Jul 11 '11 at 09:32 AM
ina
No they don't. Gyroscopes are for detecting degrees of rotation and coupled with accelerometers they can detect a number of things but in no way can a gyroscope detect pressure on any imac device. Ipads are the "height" of apple current apple technology and even they cannot detect pressure. They use biometric mulit-touch sensors and they do not pick up pressure of touch. In fact a company has been working on using a stylus with pressure sensitivity specifically for an ipad but otherwise as standard no touch pressure.
Jul 11 '11 at 11:54 AM
AngryOldMan
The solution below for using accelerometer + gyro might be a way to get touch strength via gesture impulse - it's an infinitesimal spike with a tiny twist
Sep 16 '11 at 08:37 AM
ina
(comments are locked)
|
|
Accelerometer is used to detect the strength of impact of touch in Apple's own GarageBand App which you can get for iPad. It works for both iPad 1 and 2. There are piano keys which you can touch or mash a bit stronger, and the sound actually changes based on the strength of impact. This is a neat trick but might not be exactly what you are looking for.
(comments are locked)
|
|
I'm not entirely sure how it would do that. All modern touch devices have capacitive screens (as opposed to resistive), which work by detecting where on a grid of criss-crossing wires an electrostatic field seems to be distorted because a conductor (the finger) touches the screen. The only information you have in addition to location is how much the capacitance at that particular node in the grid differs from its surroundings. Because a capacitive touch screen isn't flexible, pressing harder doesn't necessarily conduct power between your finger and the nodes better. It might cause your finger to make contact with more adjacent nodes because the fingertip "splats" out with the pressure, but if you tell the device to interpret a higher capacitance difference as the equivalence of more pressure, what happens if I touch the screen with something that's a better conductor than a finger? You could cheat the system that way. :P If you install MultiTouch Visualizer 2 app on your Android device (I tested this with HTC Desire and Asus Transformer) you can track/visualize each finger/touch.
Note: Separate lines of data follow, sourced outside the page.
(** X2.  The value that [checkParameter] hands on for a present input has
    the type of the parameter's tag.  It is [null] only when the coerced
    value was found in [interpretAsNull]; otherwise it is a number (never
    NaN) for the numeric tags, a boolean for the boolean tags, the trimmed
    text of the input for the textual tags, and for [json] the parsed
    document, except that a document that is [null] is replaced by the raw
    input, as it was sent. *)
Theorem accepted_value_has_the_type_of_its_tag :
  forall (rt : Runtime) (parm : APIParameter) (parms : list (string * jsval))
         (r : VerificationResult),
    has_key (p_key parm) parms = true ->
    is_nullish (lookup (p_key parm) parms) = false ->
    checkParameter rt parm parms = Some r ->
    passed r = true ->
    exists ty v,
      p_type parm = Some ty /\
      newValue r = Some v /\
      ((v = JNull /\
        exists vs, p_interpretAsNull parm = Some vs /\
                   includes vs (coerced rt ty (lookup (p_key parm) parms)) = true) \/
       (In ty ["int"; "integer"; "float"; "double"] /\
        exists n, v = JNumber n /\ n <> NaN) \/
       (In ty ["boolean"; "bool"] /\ exists b, v = JBool b) \/
       (In ty ["datetime"; "date"; "char"; "string"; "sha256"; "uuid"] /\
        v = JStr (trim (ToString rt (lookup (p_key parm) parms)))) \/
       (ty = "json" /\
        exists doc,
          JSON_parse rt (trim (ToString rt (lookup (p_key parm) parms))) = Some doc /\
          ((doc <> JNull /\ v = doc) \/
           (doc = JNull /\ v = lookup (p_key parm) parms)))).
Proof.
  intros rt parm parms r Hkey Hval H Hok.
  unfold checkParameter in H. rewrite Hkey, Hval in H. cbn [negb orb] in H.
  destruct (p_type parm) as [ty|] eqn:Hty; [|discriminate].
  cbv zeta in H.
  set (raw := lookup (p_key parm) parms) in *.
  set (text := trim (ToString rt raw)) in *.
  destruct (match p_interpretAsNull parm with
            | Some vs => includes vs (coerced rt ty raw)
            | None => false
            end) eqn:Hhit.
  { injection H as <-. exists ty, JNull. split; [reflexivity|].
    split; [reflexivity|]. left. split; [reflexivity|].
    destruct (p_interpretAsNull parm) as [vs|]; [|discriminate]. exists vs. auto. }
  destruct (fst (typeCheck rt ty text)) eqn:Htc; cbn [negb] in H.
  2:{ injection H as <-. discriminate. }
  injection H as <-.
  destruct (@rangeCheck_passed rt _ _ Hok) as (E & _).
  exists ty, (coerced rt ty raw). rewrite E. cbn [newValue verdict_value].
  split; [reflexivity|]. split; [reflexivity|]. right.
  unfold coerced. cbv zeta. fold text.
  destruct (typeCheck_passed_cases rt ty text Htc)
    as [(Ht & n & -> & Hn) | [(Ht & b & ->) | [(Ht & ->) | (-> & Hdoc)]]].
  - left. split; [exact Ht|]. exists n. auto.
  - right. left. split; [exact Ht|]. exists b. auto.
  - right. right. left. split; [exact Ht | reflexivity].
  - right. right. right. split; [reflexivity|].
    exists (snd (typeCheck rt "json" text)). split; [exact Hdoc|].
    destruct (snd (typeCheck rt "json" text));
      try (left; split; [discriminate | reflexivity]).
    right. split; reflexivity.
Qed.

Lemma lookup_assign_same :
  forall k v l, lookup k (assign k v l) = v.
Proof.
  intros k v l. induction l as [|[k' v'] l IH]; cbn.
  - now rewrite String.eqb_refl.
  - destruct (String.eqb k k') eqn:E; cbn; rewrite E; [reflexivity | exact IH].
Qed.

Lemma lookup_assign_other :
  forall k k' v l, k <> k' -> lookup k (assign k' v l) = lookup k l.
Proof.
  intros k k' v l Hne. induction l as [|[k0 v0] l IH]; cbn.
  - destruct (String.eqb_spec k k'); [contradiction | reflexivity].
  - destruct (String.eqb_spec k' k0) as [->|Hk0]; cbn.
    + destruct (String.eqb_spec k k0); [contradiction | reflexivity].
    + destruct (String.eqb k k0); [reflexivity | exact IH].
Qed.

Lemma has_key_assign_other :
  forall k k' v l, k <> k' -> has_key k (assign k' v l) = has_key k l.
Proof.
  intros k k' v l Hne. induction l as [|[k0 v0] l IH]; cbn.
  - destruct (String.eqb_spec k k'); [contradiction | reflexivity].
  - destruct (String.eqb_spec k' k0) as [->|Hk0]; cbn.
    + reflexivity.
    + now rewrite IH.
Qed.

(** [checkParameter] reads nothing of the input object but the spec's key. *)
Lemma checkParameter_reads_own_key :
  forall rt parm l l',
    has_key (p_key parm) l = has_key (p_key parm) l' ->
    lookup (p_key parm) l = lookup (p_key parm) l' ->
    checkParameter rt parm l = checkParameter rt parm l'.
Proof.
  intros rt parm l l' Hk Hl. unfold checkParameter. now rewrite Hk, Hl.
Qed.

(** A verdict of [checkParameter] that passes always carries a value. *)
Lemma passed_verdict_has_value :
  forall rt parm parms r,
    checkParameter rt parm parms = Some r -> passed r = true ->
    exists v, newValue r = Some v.
Proof.
  intros rt parm parms r H Hok. unfold checkParameter in H.
  destruct (negb (has_key (p_key parm) parms) || is_nullish (lookup (p_key parm) parms)).
  - destruct (p_optional parm); inversion H; subst r; [cbn; eauto | discriminate].
  - destruct (p_type parm) as [ty|]; [|discriminate]. cbv zeta in H.
    destruct (match p_interpretAsNull parm with
              | Some vs => includes vs _ | None => false end).
    + inversion H; subst r. cbn. eauto.
    + destruct (negb _).
      * inversion H; subst r. discriminate.
      * inversion H; subst r.
        destruct (@rangeCheck_passed rt _ _ Hok) as (E & _). rewrite E. cbn. eauto.
Qed.

(** X4.  When the parameter loop of [canBeExecuted] passes for specs with
    pairwise distinct keys, every spec was checked against the caller's
    original input, and the object handed on holds, under each spec's key,
    the value of that check (the parsed value, the default of a missing
    optional parameter, or [null]); every other property is untouched. *)
Theorem parsed_values_are_written_back :
  forall (rt : Runtime) (specs : list APIParameter)
         (parms parms' : list (string * jsval)) (v : VerificationResult),
    NoDup (map p_key specs) ->
    checkParameters rt specs parms = Ret (v, parms') ->
    passed v = true ->
    (forall parm, In parm specs ->
       exists r nv,
         checkParameter rt parm parms = Some r /\ passed r = true /\
         newValue r = Some nv /\ lookup (p_key parm) parms' = nv) /\
    (forall k, ~ In k (map p_key specs) -> lookup k parms' = lookup k parms).
Proof.
  intros rt specs. induction specs as [|parm rest IH];
    intros parms parms' v Hnd H Hok; cbn [checkParameters] in H.
  - inversion H; subst. split; [intros ? [] | reflexivity].
  - inversion Hnd as [|? ? Hnotin Hnd']; subst.
    destruct (checkParameter rt parm parms) as [r|] eqn:Hr; [|discriminate].
    destruct (passed r) eqn:Hpr; cbn [negb] in H.
    2:{ inversion H; subst. congruence. }
    destruct (passed_verdict_has_value _ _ _ Hr Hpr) as [nv Hnv].
    rewrite Hnv in H.
    destruct (IH _ _ _ Hnd' H Hok) as [IHspecs IHother].
    split.
    + intros parm' [<- | Hin].
      * exists r, nv. repeat split; auto.
        rewrite (IHother _ Hnotin). apply lookup_assign_same.
      * destruct (IHspecs _ Hin) as (r' & nv' & Hr' & Hp' & Hn' & Hl').
        exists r', nv'. repeat split; auto.
        rewrite <- Hr'. apply checkParameter_reads_own_key.
        -- symmetry. apply has_key_assign_other.
           intros E. apply Hnotin. rewrite <- E. now apply in_map.
        -- symmetry. apply lookup_assign_other.
           intros E. apply Hnotin. rewrite <- E. now apply in_map.
    + intros k Hk. cbn [map In] in Hk.
      rewrite (IHother k) by tauto.
      apply lookup_assign_other. intros E. apply Hk. now left.
Qed.

Lemma fixed_width_positive_not_nullable :
  forall r n, fixed_width r n -> n <> 0%nat -> nullable r = false.
Proof.
  intros r n H. induction H as [| p | r1 r2 a b H1 IH1 H2 IH2 | r1 r2 n H1 IH1 H2 IH2];
    intros Hn; cbn.
  - contradiction.
  - reflexivity.
  - destruct a as [|a].
    + rewrite (IH2 Hn). apply andb_false_r.
    + rewrite IH1 by discriminate. reflexivity.
  - rewrite (IH1 Hn), (IH2 Hn). reflexivity.
Qed.

Lemma fixed_width_not_Fail : forall r n, fixed_width r n -> r <> Fail.
Proof. intros r n H E. subst. inversion H. Qed.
The radius of the circle represents the amount of pressure. This proves that at least these 2 devices(hardware) and Android SDK/API(software) has support for it. The only question is does Unity API has direct support for it or do we need to make a Unity/Android SDK plugin.
Sep 09 '11 at 08:32 AM
Jan Oonk
(comments are locked)
|
|
It might not be the amount of pressure. Think on a 2d level. When you press on the screen, the harder you press the more you finger touches the screen, because it squishes on to the screen. Garageband may just be measuring how fast the radius of the touch increases, which tells it how fast you pushed down, thus simulating a sense of pressure.